*** Block opens ***

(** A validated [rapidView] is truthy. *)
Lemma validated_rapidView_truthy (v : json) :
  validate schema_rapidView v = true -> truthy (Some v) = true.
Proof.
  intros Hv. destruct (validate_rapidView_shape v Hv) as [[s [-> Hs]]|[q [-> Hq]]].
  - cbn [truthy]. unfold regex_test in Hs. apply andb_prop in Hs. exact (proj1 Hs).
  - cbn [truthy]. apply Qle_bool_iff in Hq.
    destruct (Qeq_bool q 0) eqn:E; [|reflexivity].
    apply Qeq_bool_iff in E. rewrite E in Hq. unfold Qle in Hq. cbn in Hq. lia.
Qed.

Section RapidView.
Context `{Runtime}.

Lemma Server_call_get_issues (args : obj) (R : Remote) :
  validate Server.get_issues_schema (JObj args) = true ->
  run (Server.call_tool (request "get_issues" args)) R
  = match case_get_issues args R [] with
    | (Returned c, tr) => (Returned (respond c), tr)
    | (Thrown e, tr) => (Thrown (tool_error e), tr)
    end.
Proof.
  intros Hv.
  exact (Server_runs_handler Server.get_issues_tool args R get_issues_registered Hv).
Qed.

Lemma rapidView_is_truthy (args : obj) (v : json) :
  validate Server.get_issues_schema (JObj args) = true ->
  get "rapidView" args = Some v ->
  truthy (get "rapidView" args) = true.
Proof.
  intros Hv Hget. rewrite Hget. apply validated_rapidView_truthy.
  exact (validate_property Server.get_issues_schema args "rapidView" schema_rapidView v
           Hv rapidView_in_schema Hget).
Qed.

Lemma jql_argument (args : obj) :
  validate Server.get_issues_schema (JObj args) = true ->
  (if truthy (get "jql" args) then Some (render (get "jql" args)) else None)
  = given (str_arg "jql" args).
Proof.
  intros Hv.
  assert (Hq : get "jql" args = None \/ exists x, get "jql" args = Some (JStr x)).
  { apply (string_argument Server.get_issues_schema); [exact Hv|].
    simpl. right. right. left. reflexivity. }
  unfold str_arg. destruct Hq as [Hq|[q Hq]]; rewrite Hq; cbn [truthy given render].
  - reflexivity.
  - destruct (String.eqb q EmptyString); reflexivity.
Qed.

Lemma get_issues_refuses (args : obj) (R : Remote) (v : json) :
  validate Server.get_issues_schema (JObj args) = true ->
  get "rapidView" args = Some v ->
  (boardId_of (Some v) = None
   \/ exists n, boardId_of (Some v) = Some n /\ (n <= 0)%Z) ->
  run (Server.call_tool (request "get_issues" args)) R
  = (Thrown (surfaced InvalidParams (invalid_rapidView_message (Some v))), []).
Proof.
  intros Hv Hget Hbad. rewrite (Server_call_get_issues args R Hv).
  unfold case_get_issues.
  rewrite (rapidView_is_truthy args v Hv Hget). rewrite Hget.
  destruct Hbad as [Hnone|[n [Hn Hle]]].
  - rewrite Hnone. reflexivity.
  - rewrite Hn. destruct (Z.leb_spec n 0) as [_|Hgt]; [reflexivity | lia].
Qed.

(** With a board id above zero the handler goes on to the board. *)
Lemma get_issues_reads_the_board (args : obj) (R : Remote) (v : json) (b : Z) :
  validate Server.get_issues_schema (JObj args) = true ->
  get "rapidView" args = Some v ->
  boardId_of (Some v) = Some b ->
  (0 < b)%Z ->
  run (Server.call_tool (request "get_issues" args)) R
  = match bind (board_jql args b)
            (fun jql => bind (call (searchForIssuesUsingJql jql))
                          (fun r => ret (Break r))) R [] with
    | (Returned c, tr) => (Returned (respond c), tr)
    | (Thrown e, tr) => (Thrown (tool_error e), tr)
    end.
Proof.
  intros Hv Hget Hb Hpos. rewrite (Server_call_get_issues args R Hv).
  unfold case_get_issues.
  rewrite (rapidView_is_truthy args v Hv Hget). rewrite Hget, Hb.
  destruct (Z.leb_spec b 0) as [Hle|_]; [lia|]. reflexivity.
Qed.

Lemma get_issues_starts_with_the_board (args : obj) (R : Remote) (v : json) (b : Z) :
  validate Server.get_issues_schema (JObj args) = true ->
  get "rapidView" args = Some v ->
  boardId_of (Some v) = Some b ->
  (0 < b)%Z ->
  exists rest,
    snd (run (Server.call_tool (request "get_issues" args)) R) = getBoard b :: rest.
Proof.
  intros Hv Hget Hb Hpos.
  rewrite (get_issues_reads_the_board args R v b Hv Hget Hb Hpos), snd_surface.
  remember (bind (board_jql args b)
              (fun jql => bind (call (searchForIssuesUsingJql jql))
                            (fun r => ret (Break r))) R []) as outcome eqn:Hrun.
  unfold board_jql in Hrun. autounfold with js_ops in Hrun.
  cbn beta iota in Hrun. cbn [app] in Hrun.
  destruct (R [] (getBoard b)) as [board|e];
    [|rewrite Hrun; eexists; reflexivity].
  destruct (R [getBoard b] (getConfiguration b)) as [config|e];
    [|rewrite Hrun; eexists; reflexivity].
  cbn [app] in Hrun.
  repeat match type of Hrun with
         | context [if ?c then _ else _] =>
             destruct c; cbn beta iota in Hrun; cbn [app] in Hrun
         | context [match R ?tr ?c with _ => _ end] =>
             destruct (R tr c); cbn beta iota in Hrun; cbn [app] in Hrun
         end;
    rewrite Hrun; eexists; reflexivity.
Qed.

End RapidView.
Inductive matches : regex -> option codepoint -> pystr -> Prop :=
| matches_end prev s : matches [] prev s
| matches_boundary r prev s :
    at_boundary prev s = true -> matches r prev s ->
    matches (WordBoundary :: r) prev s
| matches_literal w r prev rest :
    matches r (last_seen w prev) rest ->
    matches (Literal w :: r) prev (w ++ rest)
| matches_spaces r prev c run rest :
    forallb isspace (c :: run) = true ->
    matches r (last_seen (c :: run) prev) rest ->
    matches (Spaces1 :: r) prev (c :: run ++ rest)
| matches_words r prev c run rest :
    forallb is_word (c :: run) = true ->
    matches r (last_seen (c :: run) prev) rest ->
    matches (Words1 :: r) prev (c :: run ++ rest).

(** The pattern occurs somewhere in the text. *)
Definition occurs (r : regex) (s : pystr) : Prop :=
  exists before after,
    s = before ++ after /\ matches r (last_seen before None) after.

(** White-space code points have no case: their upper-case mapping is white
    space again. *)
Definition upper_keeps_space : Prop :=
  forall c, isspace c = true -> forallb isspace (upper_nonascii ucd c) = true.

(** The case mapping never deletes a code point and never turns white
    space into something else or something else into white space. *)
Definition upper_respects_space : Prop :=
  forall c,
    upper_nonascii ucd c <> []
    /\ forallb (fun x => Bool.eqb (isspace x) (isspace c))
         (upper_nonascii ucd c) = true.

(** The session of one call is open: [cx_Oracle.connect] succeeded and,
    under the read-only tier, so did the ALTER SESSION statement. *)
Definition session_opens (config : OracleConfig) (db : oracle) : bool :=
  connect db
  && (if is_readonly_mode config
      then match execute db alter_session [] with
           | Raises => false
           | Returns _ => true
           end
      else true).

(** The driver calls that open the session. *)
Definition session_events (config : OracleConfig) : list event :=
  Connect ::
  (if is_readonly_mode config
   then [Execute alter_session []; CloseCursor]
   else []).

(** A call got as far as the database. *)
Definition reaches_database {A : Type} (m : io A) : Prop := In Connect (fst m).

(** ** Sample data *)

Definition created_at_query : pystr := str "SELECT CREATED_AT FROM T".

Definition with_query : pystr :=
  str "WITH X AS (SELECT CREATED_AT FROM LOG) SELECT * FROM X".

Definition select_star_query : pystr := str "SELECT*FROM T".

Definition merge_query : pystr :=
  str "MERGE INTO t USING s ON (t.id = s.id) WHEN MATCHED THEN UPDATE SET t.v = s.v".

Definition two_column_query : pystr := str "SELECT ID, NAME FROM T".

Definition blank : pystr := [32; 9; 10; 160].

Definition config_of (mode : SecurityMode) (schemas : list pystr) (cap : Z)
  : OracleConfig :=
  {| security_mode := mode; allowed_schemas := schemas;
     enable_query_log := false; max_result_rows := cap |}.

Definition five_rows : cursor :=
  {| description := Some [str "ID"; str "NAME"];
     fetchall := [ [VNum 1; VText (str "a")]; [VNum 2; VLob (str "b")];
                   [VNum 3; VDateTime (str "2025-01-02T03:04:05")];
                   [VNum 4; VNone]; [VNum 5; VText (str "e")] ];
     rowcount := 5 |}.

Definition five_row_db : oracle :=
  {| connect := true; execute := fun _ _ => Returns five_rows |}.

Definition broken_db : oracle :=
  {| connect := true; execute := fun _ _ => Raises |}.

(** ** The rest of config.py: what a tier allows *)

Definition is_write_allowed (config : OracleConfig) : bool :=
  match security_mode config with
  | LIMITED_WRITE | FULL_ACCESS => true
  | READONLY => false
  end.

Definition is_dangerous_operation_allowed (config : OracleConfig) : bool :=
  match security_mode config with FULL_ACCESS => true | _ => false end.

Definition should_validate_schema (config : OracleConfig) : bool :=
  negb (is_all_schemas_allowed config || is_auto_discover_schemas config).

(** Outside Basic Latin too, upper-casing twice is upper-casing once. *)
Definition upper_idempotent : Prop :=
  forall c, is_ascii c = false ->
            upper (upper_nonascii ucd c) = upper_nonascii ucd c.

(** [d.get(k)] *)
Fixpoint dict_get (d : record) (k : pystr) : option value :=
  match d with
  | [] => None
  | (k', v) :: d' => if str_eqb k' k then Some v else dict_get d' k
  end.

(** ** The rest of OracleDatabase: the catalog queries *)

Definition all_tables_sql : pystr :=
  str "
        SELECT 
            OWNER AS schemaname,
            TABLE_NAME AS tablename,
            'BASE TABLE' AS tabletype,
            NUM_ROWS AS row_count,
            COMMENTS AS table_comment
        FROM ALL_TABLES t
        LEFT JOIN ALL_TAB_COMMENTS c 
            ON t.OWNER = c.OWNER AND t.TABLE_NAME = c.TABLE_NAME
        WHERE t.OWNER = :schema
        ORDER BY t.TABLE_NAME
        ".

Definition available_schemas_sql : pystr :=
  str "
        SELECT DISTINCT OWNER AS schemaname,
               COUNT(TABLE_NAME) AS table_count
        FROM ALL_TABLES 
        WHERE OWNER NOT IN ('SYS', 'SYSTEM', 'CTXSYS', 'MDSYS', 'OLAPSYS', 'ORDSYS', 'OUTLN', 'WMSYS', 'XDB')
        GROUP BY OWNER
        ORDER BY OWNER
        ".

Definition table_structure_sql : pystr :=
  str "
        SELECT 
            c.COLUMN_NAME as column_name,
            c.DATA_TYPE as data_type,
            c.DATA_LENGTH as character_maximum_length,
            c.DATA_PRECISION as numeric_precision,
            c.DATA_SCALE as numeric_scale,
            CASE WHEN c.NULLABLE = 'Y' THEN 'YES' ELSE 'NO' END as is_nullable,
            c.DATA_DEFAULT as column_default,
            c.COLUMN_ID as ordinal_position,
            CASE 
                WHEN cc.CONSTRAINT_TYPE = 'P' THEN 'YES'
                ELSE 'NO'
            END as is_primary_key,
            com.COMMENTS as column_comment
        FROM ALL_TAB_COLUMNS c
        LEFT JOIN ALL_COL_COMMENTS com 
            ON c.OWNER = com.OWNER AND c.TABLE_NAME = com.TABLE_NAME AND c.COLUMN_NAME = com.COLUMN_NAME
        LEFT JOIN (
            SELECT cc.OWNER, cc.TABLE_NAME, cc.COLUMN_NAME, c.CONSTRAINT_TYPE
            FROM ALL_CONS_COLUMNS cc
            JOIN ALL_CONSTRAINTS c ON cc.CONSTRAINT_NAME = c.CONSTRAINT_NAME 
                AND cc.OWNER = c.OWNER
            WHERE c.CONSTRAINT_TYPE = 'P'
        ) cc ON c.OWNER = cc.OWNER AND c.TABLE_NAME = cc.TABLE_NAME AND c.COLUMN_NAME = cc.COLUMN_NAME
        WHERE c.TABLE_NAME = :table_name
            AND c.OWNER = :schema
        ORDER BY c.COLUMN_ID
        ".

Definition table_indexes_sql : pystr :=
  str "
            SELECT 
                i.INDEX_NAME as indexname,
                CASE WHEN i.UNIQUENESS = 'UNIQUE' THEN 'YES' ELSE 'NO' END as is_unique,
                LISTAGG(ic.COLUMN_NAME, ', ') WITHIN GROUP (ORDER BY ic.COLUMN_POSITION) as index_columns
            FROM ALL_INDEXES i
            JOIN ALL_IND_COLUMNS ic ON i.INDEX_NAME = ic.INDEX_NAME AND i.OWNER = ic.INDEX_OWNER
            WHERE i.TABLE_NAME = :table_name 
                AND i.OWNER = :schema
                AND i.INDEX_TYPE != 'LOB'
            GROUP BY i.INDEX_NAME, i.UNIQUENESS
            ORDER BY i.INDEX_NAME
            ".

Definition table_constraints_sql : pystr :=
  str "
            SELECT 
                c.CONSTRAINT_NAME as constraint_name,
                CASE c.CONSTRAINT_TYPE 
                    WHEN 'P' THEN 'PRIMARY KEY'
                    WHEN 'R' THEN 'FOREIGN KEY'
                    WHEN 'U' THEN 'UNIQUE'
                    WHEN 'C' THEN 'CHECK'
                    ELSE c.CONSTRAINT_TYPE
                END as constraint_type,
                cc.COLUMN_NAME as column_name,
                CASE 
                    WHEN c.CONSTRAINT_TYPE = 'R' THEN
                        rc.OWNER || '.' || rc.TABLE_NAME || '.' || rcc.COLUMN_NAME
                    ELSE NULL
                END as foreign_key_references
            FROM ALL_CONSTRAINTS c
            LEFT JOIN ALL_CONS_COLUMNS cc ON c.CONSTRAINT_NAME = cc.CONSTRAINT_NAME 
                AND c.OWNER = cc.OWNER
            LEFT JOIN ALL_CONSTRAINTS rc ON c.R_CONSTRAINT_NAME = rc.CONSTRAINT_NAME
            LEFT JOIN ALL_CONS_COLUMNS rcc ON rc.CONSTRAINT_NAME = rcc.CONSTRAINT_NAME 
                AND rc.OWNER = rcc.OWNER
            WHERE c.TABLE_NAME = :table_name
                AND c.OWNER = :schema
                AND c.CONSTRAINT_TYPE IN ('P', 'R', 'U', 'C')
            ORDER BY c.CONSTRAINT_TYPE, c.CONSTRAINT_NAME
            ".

*** Block closes ***

**Work instruction:**
All lines from the start of the entries through the line where "Lemma rapidView_is_truthy (args" sits should be duplicated exactly, with nothing else in the output.

**Task solution:**
(** A validated [rapidView] is truthy. *)
Lemma validated_rapidView_truthy (v : json) :
  validate schema_rapidView v = true -> truthy (Some v) = true.
Proof.
  intros Hv. destruct (validate_rapidView_shape v Hv) as [[s [-> Hs]]|[q [-> Hq]]].
  - cbn [truthy]. unfold regex_test in Hs. apply andb_prop in Hs. exact (proj1 Hs).
  - cbn [truthy]. apply Qle_bool_iff in Hq.
    destruct (Qeq_bool q 0) eqn:E; [|reflexivity].
    apply Qeq_bool_iff in E. rewrite E in Hq. unfold Qle in Hq. cbn in Hq. lia.
Qed.

Section RapidView.
Context `{Runtime}.

Lemma Server_call_get_issues (args : obj) (R : Remote) :
  validate Server.get_issues_schema (JObj args) = true ->
  run (Server.call_tool (request "get_issues" args)) R
  = match case_get_issues args R [] with
    | (Returned c, tr) => (Returned (respond c), tr)
    | (Thrown e, tr) => (Thrown (tool_error e), tr)
    end.
Proof.
  intros Hv.
  exact (Server_runs_handler Server.get_issues_tool args R get_issues_registered Hv).
Qed.

Lemma rapidView_is_truthy (args : obj) (v : json) :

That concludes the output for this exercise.